Esta certificación no es obligatoria en España, pero su presencia es un indicador de mayor rigor operativo. Con ella, puedes preguntar también por la ISO 22301 (continuidad de negocio) y la ISO 27001 (seguridad de la información). Una CRA certificada en estas normas no es infalible, pero sí ha superado auditorías externas que verifican que sus procesos y medios están a la altura de lo que declara. Es una pregunta que merece la pena hacer antes de firmar.
Grados de seguridad de los sistemas de alarma: cuál necesita tu vivienda
Pocas personas saben que los sistemas de alarma tienen grados de seguridad normalizados, del 1 al 4, que determinan el nivel de protección exigible y el tipo de instalación adecuada.
- Grado 1: riesgo bajo. Viviendas con riesgo mínimo de intrusión.
- Grado 2: riesgo bajo a medio. Viviendas unifamiliares y pisos estándar. Es el más habitual en instalaciones residenciales.
- Grado 3: riesgo medio a alto. Locales comerciales, joyerías, establecimientos con valores.
- Grado 4: riesgo alto. Instalaciones críticas, entidades financieras, infraestructuras de seguridad.
El grado condiciona el tipo de material homologado que puede usarse y el tipo de CRA recomendada. Si tienes dudas sobre cuál corresponde a tu vivienda, lo más sensato es consultarlo con una empresa instaladora habilitada, que puede valorar las características concretas del inmueble.
Cómo comprobar si una CRA o empresa de seguridad está legalmente registrada
El Registro de Empresas de Seguridad del Ministerio del Interior es público y consultable. Antes de contratar cualquier servicio de monitorización, puedes verificar que la empresa está inscrita, que su número de registro es válido y que las habilitaciones que declara corresponden a las que figuran en el registro oficial. Para acceder a esta consulta, lo más recomendable es hacerlo directamente a través de la sede electrónica del Ministerio del Interior o de la Dirección General de la Policía, ya que las instrucciones de navegación pueden cambiar con el tiempo.
El servicio de custodia de llaves: cómo funciona y qué implica
Algunas CRA ofrecen el servicio de custodia de llaves: la empresa guarda un juego de llaves del inmueble para facilitar el acceso en caso de alarma verificada. Es un servicio con implicaciones legales importantes. La inspección interior del inmueble requiere autorización escrita del titular, y las llaves deben estar codificadas de forma que el vigilante que las transporta no tenga acceso directo a los códigos. El traslado y la verificación presencial debe realizarlo siempre un vigilante de seguridad habilitado.

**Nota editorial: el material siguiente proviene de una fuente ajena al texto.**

(* ===== verification/Alerts.v ===== *)
(** * Alerts (src/internal/alert, src/internal/sqlite/alert_store.go)

    An alert is the current state of one problem (a stack, a problem, a
    target); its occurrences are the identifiers already counted; its events
    are its history.  The three tables are the state of the store, and every
    exported operation runs in one transaction. *)
From S2P Require Import Prelude GoStrings TimeText.

(** ** The data (alert/types.go) *)
Module Alert.

Record Key := mkKey { StackID : string; Problem : string; Target : string }.
#[export] Instance Key_eq_dec : EqDecision Key.
Proof. solve_decision. Defined.

Record Alert := mkAlert {
  ID : string;
  AKey : Key;
  StackName : string;
  Revision : Z;
  Episode : Z;
  Count : Z;
  Summary : string;
  OperationID : string;
  FirstAt : time;
  LatestAt : time;
  AcknowledgedAt : option time;
  AcknowledgedBy : string;
  ResolvedAt : option time;
  ResolvedBy : string;
  Resolution : string;
  CanResolveManually : bool;
}.
#[export] Instance Alert_eq_dec : EqDecision Alert.
Proof. solve_decision. Defined.

Record Change := mkChange {
  CKind : string;
  CKey : Key;
  CStackName : string;
  OccurrenceID : string;
  COperationID : string;
  CSummary : string;
  CExpectedRevision : Z;
  ObservedAt : time;
  CCanResolveManually : bool;
}.

Record Mutation := mkMutation { MID : string; MExpectedRevision : Z; ActorID : string; Note : string }.
Record Filter := mkFilter { FStackID : string; View : string; Limit : Z; Offset : Z }.
Record Page := mkPage { Items : list Alert; UnacknowledgedCount : Z; Total : Z }.
Record Event := mkEvent {
  EID : string;
  AlertID : string;
  EEpisode : Z;
  EKind : string;
  EActorID : string;
  At : time;
  ENote : string;
  EOperationID : string;
}.

(** ** Checks (alert/alert.go) *)
Definition ValidateChange (c : Change) : result unit :=
  _ ← reject_if (negb (CKind c =? "failure")%string && negb (CKind c =? "recovery")%string) Alert_ErrInvalid;
  _ ← reject_if ((TrimSpace (StackID (CKey c)) =? "")%string || (TrimSpace (Problem (CKey c)) =? "")%string
                 || (TrimSpace (Target (CKey c)) =? "")%string || (OccurrenceID c =? "")%string
                 || IsZero (ObservedAt c)) Alert_ErrInvalid;
  _ ← reject_if ((4096 <? len (CSummary c))%Z || negb (ValidString (CSummary c))
                 || (512 <? len (OccurrenceID c))%Z || (512 <? len (Target (CKey c)))%Z
                 || (512 <? len (CStackName c))%Z) Alert_ErrInvalid;
  reject_if ((CKind c =? "recovery")%string && (CExpectedRevision c <? 1)%Z) Alert_ErrInvalid.

Definition ValidateMutation (m : Mutation) : result unit :=
  reject_if ((MID m =? "")%string || (ActorID m =? "")%string || (MExpectedRevision m <? 1)%Z
             || (1024 <? len (Note m))%Z || negb (ValidString (Note m))) Alert_ErrInvalid.

Definition NormalizeFilter (f : Filter) : result Filter :=
  let view := if (View f =? "")%string then "attention"%string else View f in
  _ ← reject_if (negb ((view =? "attention") || (view =? "open") || (view =? "unacknowledged")
                       || (view =? "all"))%string) Alert_ErrInvalid;
  let limit := if (Limit f <=? 0)%Z then 50%Z else Limit f in
  let limit := if (200 <? limit)%Z then 200%Z else limit in
  _ ← reject_if (Offset f <? 0)%Z Alert_ErrInvalid;
  Ok (mkFilter (FStackID f) view limit (Offset f)).

(** ** The tables (migrations/00005_alerts.sql) *)
Record AlertDB := mkAlertDB {
  alerts : gmap string Alert;                  (* by id *)
  occurrences : gset (string * string);        (* alert id, occurrence id *)
  events : list Event;                         (* by sequence, oldest first *)
}.
Definition emptyAlertDB : AlertDB := mkAlertDB ∅ ∅ [].

(** The row with a given key (UNIQUE(stack_id,problem,target)). *)
Definition withKey (k : Key) (db : AlertDB) : option Alert :=
  head (filter (λ a, AKey a = k) (map_to_list (alerts db)).*2).

End Alert.

(** ** The store (sqlite/alert_store.go) *)
Module AlertStore.
Import Alert TimeText.

Section store.
Context `{W : World}.

Definition Find (key : Key) : M AlertDB Alert :=
  call (λ db, match withKey key db with Some a => Ok (a, db) | None => Err Alert_ErrNotFound end).
Definition Get (id : string) : M AlertDB Alert :=
  call (λ db, match alerts db !! id with Some a => Ok (a, db) | None => Err Alert_ErrNotFound end).

Definition alertID : M AlertDB string := r ← rand_read; mret ("alt_" ++ r)%string.

(** INSERT .. ON CONFLICT(id) DO UPDATE SET every column but the id and the key. *)
Definition saveAlert (a : Alert) : M AlertDB unit :=
  call (λ db,
    let put a' := mkAlertDB (<[ID a := a']> (alerts db)) (occurrences db) (events db) in
    match alerts db !! ID a with
    | Some old =>
        Ok (tt, put (mkAlert (ID a) (AKey old) (StackName a) (Revision a) (Episode a) (Count a) (Summary a)
                       (OperationID a) (FirstAt a) (LatestAt a) (AcknowledgedAt a) (AcknowledgedBy a)
                       (ResolvedAt a) (ResolvedBy a) (Resolution a) (CanResolveManually a)))
    | None => if withKey (AKey a) db then Err ErrConstraint else Ok (tt, put a)
    end).
(* ===== verification/OnDemandStore.v ===== *)
(** * The on-demand tables (src/internal/sqlite/on_demand_store.go,
    on_demand_interlock.go, on_demand_completion.go)

    A group is a row of [groups] with its rows of [members].  The operations
    are optimistic: an UPDATE names the revision the caller saw, and a
    transition owns the group through [operation_id] until it is completed. *)
From S2P Require Import Prelude GoStrings Netip Traffic OnDemandPolicy Alerts Database.

Module OnDemandStore.
Import Data Database OnDemandPolicy.

(** ** Rows and groups *)
Definition groupOf (id : string) (r : GroupRow) : Group :=
  mkGroup id (g_stack r) (g_policy r) (g_revision r) (g_phase r) (g_hold r) (g_paused r) (g_evidence r).

(** ** Checks *)
Fixpoint checkContainerIDs (seen : list string) (l : list string) : bool :=
  match l with
  | [] => true
  | id :: l' =>
    if (id =? "")%string || (128 <? len id)%Z || bool_decide (id ∈ seen) then false
    else checkContainerIDs (id :: seen) l'
  end.

Definition validateOnDemandEvidence (p : OnDemandPolicy.Policy) (e : Evidence) (phase : Phase) : result unit :=
  let invalid s := ErrWrap OnDemand_ErrInvalid s in
  _ ← reject_if (negb (phase =? Running)%string && negb (phase =? Sleeping)%string)
        (invalid "group must be uniformly running or stopped");
  _ ← reject_if ((SourceDigest e =? "")%string || (128 <? len (SourceDigest e))%Z
                 || negb (bool_decide (length (ContainerIDs e) = length (Members p))))
        (invalid "incomplete runtime identity");
  _ ← reject_if (negb (checkContainerIDs [] (ContainerIDs e))) (invalid "invalid container identity");
  match Traffic.Validate (Traffic.mkConfig 1 (WakeThreshold p) (wrap64 (WakeWindowMS p * Millisecond)) (EvidenceBindings e)) with
  | Ok _ => Ok tt
  | Err _ => Err (invalid "%v")
  end.

(** ** checkOnDemandBounds *)
Definition overlaps (n1 n2 : string) (a o : AddrPort) : bool :=
  (n1 =? n2)%string && (port a =? port o)%Z &&
  (bool_decide (ip a = ip o) || IsUnspecified (ip a) || IsUnspecified (ip o)).

(** The inner loop, against the bindings collected so far. *)
Fixpoint checkOverlap (network : string) (a : AddrPort) (bindings : list Traffic.Binding) : result unit :=
  match bindings with
  | [] => Ok tt
  | other :: l =>
    if negb (network =? Traffic.Network other)%string then checkOverlap network a l
    else match ParseAddrPort (Traffic.Address other) with
    | None => Err (ErrText "invalid AddrPort")
    | Some o =>
      _ ← reject_if (overlaps network (Traffic.Network other) a o)
            (ErrWrap OnDemand_ErrConflict "published endpoint overlaps another group");
      checkOverlap network a l
    end
  end.
Fixpoint checkGroupBindings (bindings : list Traffic.Binding) (l : list Traffic.Binding) : result (list Traffic.Binding) :=
  match l with
  | [] => Ok bindings
  | b :: l' =>
    match ParseAddrPort (Traffic.Address b) with
    | None => Err (ErrText "invalid AddrPort")
    | Some a => _ ← checkOverlap (Traffic.Network b) a bindings; checkGroupBindings (bindings ++ [b]) l'
    end
  end.
Fixpoint checkBounds (n : Z) (bindings : list Traffic.Binding) (rows : list GroupRow) : result unit :=
  match rows with
  | [] => Ok tt
  | r :: rows' =>
    bindings' ← checkGroupBindings bindings (EvidenceBindings (g_evidence r));
    _ ← reject_if ((MaxGroups <? n + 1)%Z || (Traffic.MaxBindings <? Z.of_nat (length bindings'))%Z)
          (ErrWrap OnDemand_ErrInvalid "at most 64 groups and 256 published endpoints");
    checkBounds (n + 1) bindings' rows'
  end.
(** The groups of the stacks that are not archived. *)
Definition activeGroups (db : DB) : list GroupRow :=
  filter (λ r, active db (g_stack r) = true) (map_to_list (groups db)).*2.

Section store.
Context `{W : World}.

Definition checkOnDemandBounds : M DB unit :=
  call (λ db, match checkBounds 0 [] (activeGroups db) with Ok _ => Ok (tt, db) | Err e => Err e end).

(** ** Queries *)
Definition GetGroup (stackID id : string) : M DB Group :=
  call (λ db, match groups db !! id with
    | Some r => if (g_stack r =? stackID)%string && active db stackID then Ok (groupOf id r, db) else Err ErrNoRows
    | None => Err ErrNoRows
    end).

(** ORDER BY stack_id,id LIMIT 65, then the limit of 64. *)
Definition group_order (a b : Group) : Prop :=
  if bool_decide (GroupStackID a = GroupStackID b) then string_le (GroupID a) (GroupID b)
  else string_le (GroupStackID a) (GroupStackID b).
#[global] Instance group_order_dec : RelDecision group_order.
Proof. intros a b. unfold group_order. case_bool_decide; apply _. Defined.
Definition ListGroups (stackID : string) : M DB (list Group) :=
  items ← call (λ db, Ok (take 65 (merge_sort group_order
    (filter (λ g, active db (GroupStackID g) = true ∧ (stackID = ""%string ∨ GroupStackID g = stackID))
       ((λ '(id, r), groupOf id r) <$> map_to_list (groups db)))), db));
  _ ← guard_not (MaxGroups <? Z.of_nat (length items))%Z (ErrWrap OnDemand_ErrUnavailable "group limit exceeded");
  mret items.

(** ** Updates

    An UPDATE .. WHERE id=? AND cond followed by [onDemandRowChanged]. *)
Definition updateGroup (id : string) (cond : DB → GroupRow → bool) (f : GroupRow → GroupRow) : M DB unit :=
  call (λ db, match groups db !! id with
    | Some r => if cond db r then Ok (tt, set_groups db (<[id := f r]> (groups db))) else Err OnDemand_ErrConflict
    | None => Err OnDemand_ErrConflict
    end).
(** stack_id=? AND revision=? AND operation_id IS NULL *)
Definition idle (stackID : string) (revision : Z) (r : GroupRow) : bool :=
  (g_stack r =? stackID)%string && (g_revision r =? revision)%Z && bool_decide (g_operation r = None).

Definition insertGroup (id stackID : string) (p : OnDemandPolicy.Policy) (phase : Phase) (e : Evidence) : M DB unit :=
  call (λ db,
    if groups db !! id then Err ErrConstraint
    else if stacks db !! stackID
    then Ok (tt, set_groups db (<[id := mkGroupRow stackID p 1 phase "" "" e None ""]> (groups db)))
    else Err ErrConstraint).
Definition deleteMembers (id : string) : M DB unit :=
  call (λ db, Ok (tt, set_members db (filter (λ '(_, g), g ≠ id) (members db)))).
Definition insertMember (id stackID member : string) : M DB unit :=
  taken ← call (λ db, Ok (bool_decide (is_Some (members db !! (stackID, member))), db));
  _ ← guard_not taken OnDemand_ErrConflict;
  call (λ db,
    if members db !! (stackID, member) then Err ErrConstraint
    else match groups db !! id with
    | Some r => if (g_stack r =? stackID)%string
                then Ok (tt, set_members db (<[(stackID, member) := id]> (members db))) else Err ErrConstraint
    | None => Err ErrConstraint
    end).
Fixpoint insertMembers (id stackID : string) (l : list string) : M DB unit :=
  match l with
  | [] => mret tt
  | m :: l' => _ ← insertMember id stackID m; insertMembers id stackID l'
  end.
Definition readGroup (id : string) : M DB Group :=
  call (λ db, match groups db !! id with Some r => Ok (groupOf id r, db) | None => Err ErrNoRows end).

Definition SaveGroup (stackID id : string) (update : PolicyUpdate) (evidence : Evidence) (phase : Phase) : M DB Group :=
  _ ← lift (ValidatePolicy (UpdatePolicy update));
  _ ← lift (validateOnDemandEvidence (UpdatePolicy update) evidence phase);
  _ ← guard_not (((id =? "")%string && negb (ExpectedRevision update =? 0)%Z)
                 || (negb (id =? "")%string && (ExpectedRevision update <? 1)%Z)) OnDemand_ErrConflict;
  atomically (
    _ ← call (λ db, if active db stackID then Ok (tt, db) else Err ErrNoRows);
    id ← (if (id =? "")%string then
            r ← rand_text;
            _ ← insertGroup ("odg_" ++ r) stackID (UpdatePolicy update) phase evidence;
            mret ("odg_" ++ r)%string
          else
            _ ← updateGroup id (λ _, idle stackID (ExpectedRevision update)) (λ r,
                  mkGroupRow (g_stack r) (UpdatePolicy update) (g_revision r + 1) (g_phase r) (g_hold r) (g_paused r)
                    evidence (g_operation r) (g_last_operation r));
            mret id);
    _ ← deleteMembers id;
    _ ← insertMembers id stackID (Members (UpdatePolicy update));
    _ ← checkOnDemandBounds;
    readGroup id).

(** The members go with their group (ON DELETE CASCADE). *)
Definition deleteGroup (db : DB) (id : string) : DB :=
  set_members (set_groups db (delete id (groups db))) (filter (λ '(_, g), g ≠ id) (members db)).
Definition DeleteGroup (stackID id : string) (revision : Z) : M DB unit :=
  call (λ db, match groups db !! id with
    | Some r => if idle stackID revision r && active db stackID then Ok (tt, deleteGroup db id) else Err OnDemand_ErrConflict
    | None => Err OnDemand_ErrConflict
    end).

Definition HoldGroup (stackID id : string) (revision : Z) (reason : string) : M DB unit :=
  _ ← guard_not ((TrimSpace reason =? "")%string || (256 <? len reason)%Z) OnDemand_ErrInvalid;
  updateGroup id (λ db r, idle stackID revision r && active db stackID) (λ r,
    mkGroupRow (g_stack r) (g_policy r) (g_revision r + 1) (g_phase r) reason (g_paused r) (g_evidence r)
      (g_operation r) (g_last_operation r)).

Definition PauseGroup (g : Group) (reason : string) : M DB unit :=
  _ ← guard_not ((reason =? "")%string || (256 <? len reason)%Z) OnDemand_ErrInvalid;
  updateGroup (GroupID g) (λ _, idle (GroupStackID g) (Revision g)) (λ r,
    mkGroupRow (g_stack r) (g_policy r) (g_revision r + 1) (g_phase r) (g_hold r) reason (g_evidence r)
      (g_operation r) (g_last_operation r)).

Definition ResumeGroup (stackID id : string) (revision : Z) (evidence : Evidence) (phase : Phase) : M DB Group :=
  g ← GetGroup stackID id;
  _ ← guard_not (negb (Revision g =? revision)%Z) OnDemand_ErrConflict;
  _ ← lift (validateOnDemandEvidence (GroupPolicy g) evidence phase);
  atomically (
    _ ← updateGroup id (λ db r, idle stackID revision r && active db stackID) (λ r,
          mkGroupRow (g_stack r) (g_policy r) (g_revision r + 1) phase "" "" evidence
            (g_operation r) (g_last_operation r));
    _ ← checkOnDemandBounds;
    readGroup id).

(** The phases an action leads from and to. *)
Definition transitionOf (action : Action) : option (Phase * Phase) :=
  if (action =? WakeUp)%string then Some (Sleeping, Starting)
  else if (action =? Sleep)%string then Some (Running, Stopping) else None.

Definition ready (stackID : string) (revision : Z) (from : Phase) (db : DB) (r : GroupRow) : bool :=
  idle stackID revision r && (g_phase r =? from)%string && (g_hold r =? "")%string && (g_paused r =? "")%string
  && Enabled (g_policy r) && active db stackID.
Definition BeginTransition (g : Group) (action : Action) (operationID : string) : M DB unit :=
  _ ← guard_not (operationID =? "")%string OnDemand_ErrInvalid;
  match transitionOf action with
  | None => fail OnDemand_ErrInvalid
  | Some (from, to) =>
    call (λ db, match groups db !! GroupID g with
      | Some r =>
        if ready (GroupStackID g) (Revision g) from db r then
          if operations db !! operationID
          then Ok (tt, set_groups db (<[GroupID g :=
                 mkGroupRow (g_stack r) (g_policy r) (g_revision r) to (g_hold r) (g_paused r) (g_evidence r)
                   (Some operationID) (g_last_operation r)]> (groups db)))
          else Err ErrConstraint
        else Err OnDemand_ErrConflict
      | None => Err OnDemand_ErrConflict
      end)
  end.

Definition interrupted (r : GroupRow) : bool :=
  bool_decide (is_Some (g_operation r)) || (g_phase r =? Starting)%string || (g_phase r =? Stopping)%string.
Definition recoverRow (r : GroupRow) : GroupRow :=
  if interrupted r
  then mkGroupRow (g_stack r) (g_policy r) (g_revision r + 1) Unknown (g_hold r)
         "An on-demand transition was interrupted. Review containers and resume explicitly."
         (g_evidence r) None (g_last_operation r)
  else r.
Definition RecoverInterrupted : M DB unit :=
  call (λ db, Ok (tt, set_groups db (recoverRow <$> groups db))).

(** ** The interlock with manual operations (on_demand_interlock.go) *)
Definition interlocked (o : Operation) : option string :=
  let action := TrimPrefix (TrimPrefix (Kind o) "container_batch_") "container_" in
  if (negb (ScopeType o =? "stack") || negb (Trigger o =? "manual"))%string then None
  else if bool_decide (action ∈ ["stop"; "start"; "restart"; "deploy"; "recreate"])%string then Some action
  else None.
(** WHERE stack_id=? AND operation_id IS NULL [AND id IN (the groups of the services)] *)
Definition affected (o : Operation) (db : DB) (id : string) (r : GroupRow) : bool :=
  (g_stack r =? ScopeID o)%string && bool_decide (g_operation r = None) &&
  (bool_decide (AffectedServices o = []) ||
   existsb (λ s, bool_decide (members db !! (ScopeID o, s) = Some id)) (AffectedServices o)).
Definition holdRow (stop : bool) (r : GroupRow) : GroupRow :=
  mkGroupRow (g_stack r) (g_policy r) (g_revision r + 1) (g_phase r)
    (if stop then "Manually stopped. Resume explicitly to allow automatic wake and sleep." else g_hold r)
    "A manual runtime action requires review and explicit resume."
    (g_evidence r) (g_operation r) (g_last_operation r).
Definition interlockOnDemand (o : Operation) : M DB unit :=
  match interlocked o with
  | None => mret tt
  | Some action =>
    call (λ db, Ok (tt, set_groups db
      (map_imap (λ id r, Some (if affected o db id r then holdRow (action =? "stop")%string r else r)) (groups db))))
  end.

(** ** Completion (on_demand_completion.go) *)
Definition completionFrom (op : Operation) (phase : Phase) : result Phase :=
  if (Kind op =? "on-demand-wake")%string then
    _ ← reject_if (phase =? Sleeping)%string OnDemand_ErrInvalid; Ok Starting
  else if (Kind op =? "on-demand-sleep")%string then
    _ ← reject_if (phase =? Running)%string OnDemand_ErrInvalid; Ok Stopping
  else Err OnDemand_ErrInvalid.
Definition checkCompletion (op : Operation) (c : OnDemandCompletion) : result Phase :=
  let phase := CompletionPhase c in
  _ ← reject_if ((CompletionGroupID c =? "")%string || negb (ScopeType op =? "stack")%string
                 || (256 <? len (CompletionPauseReason c))%Z) OnDemand_ErrInvalid;
  _ ← reject_if (negb (phase =? Running)%string && negb (phase =? Sleeping)%string && negb (phase =? Unknown)%string)
        OnDemand_ErrInvalid;
  _ ← reject_if (negb (Status op =? OperationSucceeded)%string && negb (phase =? Unknown)%string)
        (ErrWrap OnDemand_ErrInvalid "failed transition cannot publish a healthy phase");
  _ ← reject_if ((phase =? Unknown)%string && (CompletionPauseReason c =? "")%string)
        (ErrWrap OnDemand_ErrInvalid "ambiguous transition must pause");
  completionFrom op phase.
Definition completeOnDemand (op : Operation) (completion : option OnDemandCompletion) : M DB unit :=
  match completion with
  | None => mret tt
  | Some c =>
    from ← lift (checkCompletion op c);
    updateGroup (CompletionGroupID c)
      (λ _ r, (g_stack r =? ScopeID op)%string && bool_decide (g_operation r = Some (OpID op)) && (g_phase r =? from)%string)
      (λ r, mkGroupRow (g_stack r) (g_policy r) (g_revision r) (CompletionPhase c) (g_hold r) (CompletionPauseReason c)
              (g_evidence r) None (OpID op))
  end.
End store.
End OnDemandStore.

Si estás pensando en contratar este servicio, lee con detenimiento las condiciones del contrato y pregunta expresamente en qué supuestos se utilizarán las llaves, quién tiene acceso a ellas y cómo se gestiona su devolución si decides cancelar el servicio.

Cómo elegir una CRA de confianza: criterios y preguntas que debes hacer
Con toda la información anterior sobre la mesa, elegir una central receptora de alarmas es una decisión más fácil de tomar con criterio. Estos son los aspectos que merece la pena valorar:
- Registro vigente en el Ministerio del Interior, verificable de forma pública.
- Certificación EN 50518, ISO 22301 o ISO 27001, no obligatorias pero indicativas de rigor.
- Transparencia contractual: condiciones de permanencia, cuotas, qué incluye exactamente el servicio.
- Canal de comunicación con la central: la doble vía (GSM más IP) es más robusta ante posibles fallos de línea.
- Cobertura del servicio de acuda en tu zona.
- Política de protección de datos clara, accesible y comprensible.